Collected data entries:

BEGIN

(* ------------------------------------------------------------------ *)
(** ** The two taxonomies (class attributes of [CVProcessor]) *)

(** The key [clichÃ©] of the source, as Latin-1 code points. *)
Definition cliche_mojibake : string :=
  String.append "clich" (String (ascii_of_nat 195) (String (ascii_of_nat 169) EmptyString)).

Definition EXPECTED_CV_ELEMENTS : list (string * list string) :=
  [("career_objective", ["career objective"; "objective"; "summary"; "professional summary"]);
   ("skills", ["skills"; "technical skills"; "competencies"; "expertise"]);
   ("education", ["education"; "academic"; "degree"; "university"; "college"]);
   ("experience", ["experience"; "work history"; "employment"; "professional experience"]);
   ("contact", ["email"; "phone"; "address"; "contact"; "linkedin"]);
   ("achievements", ["achievement"; "award"; "accomplishment"; "certification"]);
   ("projects", ["project"; "portfolio"])].

Definition COMMON_CV_ISSUES : list (string * list string) :=
  [("typos", ["typo"; "spelling"; "grammar"; "grammatical"]);
   ("vague_objective", ["vague"; "generic"; "unclear objective"; "bland objective"]);
   ("skill_organization", ["organize skills"; "categorize skills"; "skill structure"]);
   ("no_metrics", ["quantif"; "metric"; "number"; "measurable"; "achievement"]);
   ("buzzwords", ["buzzword"; cliche_mojibake; "jargon"; "overused"]);
   ("formatting", ["format"; "layout"; "structure"; "consistency"]);
   ("length", ["too long"; "too short"; "concise"; "verbose"]);
   ("relevance", ["relevant"; "irrelevant"; "focus"])].

(** [d[k]] on an association list; [dflt] is never reached for the keys
    looked up below, which are all present. *)
Fixpoint dict_get {V} (d : list (string * V)) (k : string) (dflt : V) : V :=
  match d with
  | [] => dflt
  | (k', v) :: r => if String.eqb k k' then v else dict_get r k dflt
  end.

(* ------------------------------------------------------------------ *)
(** ** [_detect_cv_issues] *)

Definition buzzword_list : list string :=
  ["synergy"; "innovative"; "dynamic"; "results-driven"; "team player"; "hard worker"].

Definition detect_cv_issues (cv_text : string) : list string :=
  let cv_lower := py_lower cv_text in
  let vague :=
    if any_in ["seeking"; "looking for"; "opportunity"] cv_lower
    then if negb (any_in ["specific"; "specialize"; "expert in"] cv_lower)
         then ["vague_objective"] else []
    else [] in
  let no_metrics :=
    if negb (re_search metrics_pattern_at cv_text) then ["no_metrics"] else [] in
  let buzz :=
    if 2 <=? length (List.filter (fun bw => py_in bw cv_lower) buzzword_list)
    then ["buzzwords"] else [] in
  let word_count := length (py_split cv_text) in
  let len :=
    if word_count <? 200 then ["length"]
    else if 1000 <? word_count then ["length"] else [] in
  let has_skills := any_in (dict_get EXPECTED_CV_ELEMENTS "skills" []) cv_lower in
  let has_experience := any_in (dict_get EXPECTED_CV_ELEMENTS "experience" []) cv_lower in
  let fmt := if negb has_skills || negb has_experience then ["formatting"] else [] in
  vague ++ no_metrics ++ buzz ++ len ++ fmt.

(* ------------------------------------------------------------------ *)
(** ** Python arithmetic on the metrics *)

(** [int] to [float]. *)
Definition Q_of_nat (n : nat) : Q := inject_Z (Z.of_nat n).

(** Python's true division [a / b]: [ZeroDivisionError] when [b] is 0. *)
Definition py_div (a b : Q) : option Q :=
  if Qeq_bool b 0 then None else Some (a / b)%Q.

(** [x > 0] on floats. *)
Definition Qgt0_bool (x : Q) : bool := negb (Qle_bool x 0).

(* ------------------------------------------------------------------ *)
(** ** [calculate_section_coverage] *)

Record coverage_result := {
  total_sections_in_cv : nat;
  sections_addressed_in_critique : nat;
  coverage_rate : Q;
  sections_present : list (string * bool);
  sections_covered : list (string * bool)
}.

Definition calculate_section_coverage (cv_text critique : string) : option coverage_result :=
  let cv_lower := py_lower cv_text in
  let critique_lower := py_lower critique in
  let sections_present := map (fun '(section, keywords) => (section, any_in keywords cv_lower))
                              EXPECTED_CV_ELEMENTS in
  let sections_covered := map (fun '(section, keywords) => (section, any_in keywords critique_lower))
                              EXPECTED_CV_ELEMENTS in
  let total_sections := list_sum (map (fun '(_, b) => Nat.b2n b) sections_present) in
  let covered_sections :=
    length (List.filter (fun '(section, b) => b && dict_get sections_covered section false)
                   sections_present) in
  coverage_rate ← (if 0 <? total_sections
                   then py_div (Q_of_nat covered_sections) (Q_of_nat total_sections)
                   else Some 0%Q);
  Some {| total_sections_in_cv := total_sections;
          sections_addressed_in_critique := covered_sections;
          coverage_rate := coverage_rate;
          sections_present := sections_present;
          sections_covered := sections_covered |}.

(* ------------------------------------------------------------------ *)
(** ** [calculate_issue_detection_metrics] *)

Record eval_result := {
  precision : Q;
  recall : Q;
  f1_score : Q;
  true_positives : nat;
  false_positives : nat;
  false_negatives : nat;
  ground_truth_issues : list string;
  detected_issues : list string;
  missed_issues : gset string;   (* [list(set(...))]: order unspecified *)
  extra_mentions : gset string
}.

(** The loop over [COMMON_CV_ISSUES] building [detected_issues]. *)
Definition detect_mentions (critique_lower : string) : list string :=
  map fst (List.filter (fun '(_, keywords) => any_in keywords critique_lower) COMMON_CV_ISSUES).

(** [ground_truth_issues = None] is the Python default [None]. *)
Definition calculate_issue_detection_metrics (cv_text critique : string)
    (ground_truth_issues : option (list string)) : option eval_result :=
  let critique_lower := py_lower critique in
  let gt := match ground_truth_issues with
            | None => detect_cv_issues cv_text
            | Some g => g
            end in
  let detected := detect_mentions critique_lower in
  let G : gset string := list_to_set gt in
  let D : gset string := list_to_set detected in
  let tp := size (G ∩ D) in
  let fp := size (D ∖ G) in
  let fn := size (G ∖ D) in
  precision ← (if 0 <? tp + fp then py_div (Q_of_nat tp) (Q_of_nat (tp + fp)) else Some 0%Q);
  recall ← (if 0 <? tp + fn then py_div (Q_of_nat tp) (Q_of_nat (tp + fn)) else Some 0%Q);
  f1 ← (if Qgt0_bool (precision + recall)%Q
        then py_div (2 * (precision * recall))%Q (precision + recall)%Q else Some 0%Q);
  Some {| precision := precision; recall := recall; f1_score := f1;
          true_positives := tp; false_positives := fp; false_negatives := fn;
          ground_truth_issues := gt; detected_issues := detected;
          missed_issues := G ∖ D; extra_mentions := D ∖ G |}.

(* ------------------------------------------------------------------ *)
(** ** [evaluate_all_models] and the best-model selection *)

(** One row of the result [DataFrame]. *)
Record model_row := {
  model : string;
  row_coverage_rate : Q;
  sections_addressed : nat;
  row_precision : Q;
  row_recall : Q;
  row_f1_score : Q;
  row_true_positives : nat;
  row_false_positives : nat;
  row_false_negatives : nat;
  critique_length : nat
}.

(** [critiques] is the dict of critiques in insertion order. *)
Fixpoint evaluate_all_models (cv_text : string) (critiques : list (string * string))
    (ground_truth_issues : option (list string)) : option (list model_row) :=
  match critiques with
  | [] => Some []
  | (model_name, critique) :: rest =>
      coverage ← calculate_section_coverage cv_text critique;
      detection ← calculate_issue_detection_metrics cv_text critique ground_truth_issues;
      rows ← evaluate_all_models cv_text rest ground_truth_issues;
      Some ({| model := model_name;
               row_coverage_rate := coverage_rate coverage;
               sections_addressed := sections_addressed_in_critique coverage;
               row_precision := precision detection;
               row_recall := recall detection;
               row_f1_score := f1_score detection;
               row_true_positives := true_positives detection;
               row_false_positives := false_positives detection;
               row_false_negatives := false_negatives detection;
               critique_length := length (py_split critique) |} :: rows)
  end.

(** pandas [Series.idxmax] on a default [RangeIndex]: the position of the
    first occurrence of the maximum; [ValueError] ([None]) when empty.
    [idxmax_from i bi b l]: [i] is the position of the head of [l], [bi]
    and [b] the position and value of the maximum seen so far. *)
Fixpoint idxmax_from (i bi : nat) (b : Q) (l : list Q) : nat :=
  match l with
  | [] => bi
  | x :: r => if Qle_bool x b then idxmax_from (S i) bi b r else idxmax_from (S i) i x r
  end.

END

What to do:
Once the line with "Definition detect_cv_issues (cv_text" is found in the records above, print exactly that line and every line after it through the line with "if 2 <=? length".

Result below:
Definition detect_cv_issues (cv_text : string) : list string :=
  let cv_lower := py_lower cv_text in
  let vague :=
    if any_in ["seeking"; "looking for"; "opportunity"] cv_lower
    then if negb (any_in ["specific"; "specialize"; "expert in"] cv_lower)
         then ["vague_objective"] else []
    else [] in
  let no_metrics :=
    if negb (re_search metrics_pattern_at cv_text) then ["no_metrics"] else [] in
  let buzz :=
    if 2 <=? length (List.filter (fun bw => py_in bw cv_lower) buzzword_list)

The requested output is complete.